README.md

Numerical model inputs for Mondy et.al. 2018:

The role of asthenospheric flow during rift propagation and breakup

Please see the paper here: https://doi.org/10.1130/G39674.1

Abstract:

Continental rifting precedes the breakup of continents, leading to the formation of passive margins and oceanic lithosphere. Although rifting dynamics is classically described in terms of either active rifting caused by active mantle upwelling, or passive rifting caused by far-field extensional stresses, it was proposed that a transition from passive to active rifting can result from changes in buoyancy forces due to localized thinning of the lithosphere. Three-dimensional numerical experiments of rifting near an Euler pole allow the quantification of these buoyancy forces and show that gravitational stresses are strong enough not only to sustain rifting and drive axis-parallel motion in the asthenosphere dome, but also to promote along-axis asthenospheric flow and to drive the propagation of the rift tip toward its rotation pole. We show that gradients of gravitational potential energy due to the presence of the dome of asthenosphere induce time-dependent phases of compressional and transcurrent stress regimes, despite an overall divergent plate setting. Our experiments predict overdeepened bathymetry at the tip of the propagating rift, as well as the variability of focal mechanisms of shallow seismic events similar to those observed in such a setting. We also explain the episodes of basin inversion documented in many rifted continental margins.

How to read these files:

Both models (the rotational and orthogonal) are very similar, with only the boundary conditions changed. Pick one model to look at, and you should see a list of files like this:

LICENSE
LMR.xsd
lmrAuxiliary.xml
lmrInitials.xml
lmrMain.xml
lmrMaterials.xml
lmrNumerics.xml
lmrPassiveTracers.xml
lmrRheologyLibrary.xml
lmrRunModel.py
lmrSolvers.xml
lmrStart.xml
lmrThermalBoundaries.xml
lmrThermalEquilibration.xml
lmrVelocityBoundaries.xml
readme.rst

lmrMaterials.xml

This file is the best place to start. It defines how the materials in the model are laid out and behave. The first half shows the geometric layout of each layer of material, and the second half applies the rheologies (densities, flow laws, special behavious such as melting).

lmrVelocityBoundaries.xml

This file defines the velocity boundary conditions used to drive the model.

lmrThermalBoundaries.xml

This file defines the thermal boundary conditions.

lmrRheologyLibrary.xml

A file full of predefined rheologies that can be applied to materials.

The other XML files

For a beginner, there is almost no reason to look in the other XML files, unless out of interest. They mostly describe the more numerical aspects that Underworld needs to get going.

Software requirements:

These models rely on a custom version of Underworld 1, which can be found here: https://github.com/OlympusMonds/EarthByte_Underworld

It's not the easiest thing to install, but there are some instructions here: https://github.com/OlympusMonds/lithospheric_modelling_recipe/wiki/Installing-Underworld-for-the-LMR

How to run:

Note: You need a big computer to run these models. For the paper, each one took about 2 weeks on 768 CPUs. Reducing the models to ~4 km resolution helps reduce the load a lot.
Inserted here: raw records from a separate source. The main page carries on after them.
(** ** The rules file

    The file, or [None] when it does not exist; how often the clock was read
    and an identifier drawn. *)
Record fault_store := mkFaultStore {
  fs_file : option pydict;
  fs_ticks : nat;
  fs_uuids : nat
}.
Abbreviation F := (ST fault_store).

Fixpoint rules_of (l : list pyval) : result (list FaultRule) :=
  match l with
  | [] => mret []
  | PDict d :: l' => (r ← rule_from_record d; rest ← rules_of l'; mret (r :: rest))
  | _ :: l' => rules_of l'
  end.
Definition rules_in (file : option pydict) : result (list FaultRule) :=
  match file with
  | None => mret []
  | Some payload =>
      version ← py_int (py_or (dget "schema_version" payload) (PInt 0));
      _ ← raise_if (negb (version =? fault_schema_version)) (ValueError "unsupported schema_version");
      match dget "rules" payload with
      | PList l => rules_of l
      | v => if py_bool v
             then match v with
                  | PStr _ | PDict _ => mret []
                  | _ => Err (TypeError "object is not iterable")
                  end
             else mret []
      end
  end.
Definition load_rules : F (list FaultRule) := λ s, (rules_in (fs_file s), s).
Definition rules_file (rules : list FaultRule) : option pydict :=
  match rules with
  | [] => None
  | _ => Some [ ("schema_version", PInt fault_schema_version);
                ("record_type", PStr "fault_rule_set");
                ("rules", PList ((λ r, PDict (rule_to_record r)) <$> rules)) ]
  end.
Definition save_rules (rules : list FaultRule) : F unit :=
  st_modify (λ s, mkFaultStore (rules_file rules) (fs_ticks s) (fs_uuids s)).

(** ** The service *)
Record ConsumedFault := mkFault {
  fa_rule_id : string;
  fa_agent_name : string;
  fa_task_id : string;
  fa_reason : string;
  fa_error_message : string;
  fa_remaining_count : Z;
  fa_injected_at : string
}.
1. Download the input files (or git clone them) on your computer.

2. Go into either the rotational or orthogonal folder, and open up lmrStart.xml.

3. You will need to modify this structure:

   <Underworld_Execution>
      <Underworld_binary> /group/partner985/software/underworld2_intel/libUnderworld/build/bin/Underworld </Underworld_binary> <!-- Replace with your own path to UW -->
       <CPUs> 6 </CPUs>
       <supercomputer_mpi_format> true </supercomputer_mpi_format>
       <!--parallel_command> aprun -B </parallel_command-->
       <parallel_command> aprun -n 768 -N 24 </parallel_command>
       <verbose_run> true </verbose_run>
   </Underworld_Execution>
   

   <Underworld_binary> needs to point to your Underworld binary.

   <supercomputer_mpi_format> when false: runs Underworld mpirun -np $CPUs $Underworld_binary; when true: runs Underworld mpirun $Underworld_binary

   <parallel_command> if defined, will replace mpirun with whatever you put in here.

4. Now run the model to produce a thermally equilibrated initial condition. To do this, run the command python lmrRunModel.py on a relatively small number of CPUs. The model will run for 1 Gyr.

5. Once completed, open lmrStart.xml again, and changed this line:

    <run_thermal_equilibration_phase> true </run_thermal_equilibration_phase>
   

   to

    <run_thermal_equilibration_phase> false </run_thermal_equilibration_phase>
   

6. Now run python lmrRunModel.py on a lot of CPUs, and wait for a while to see the results.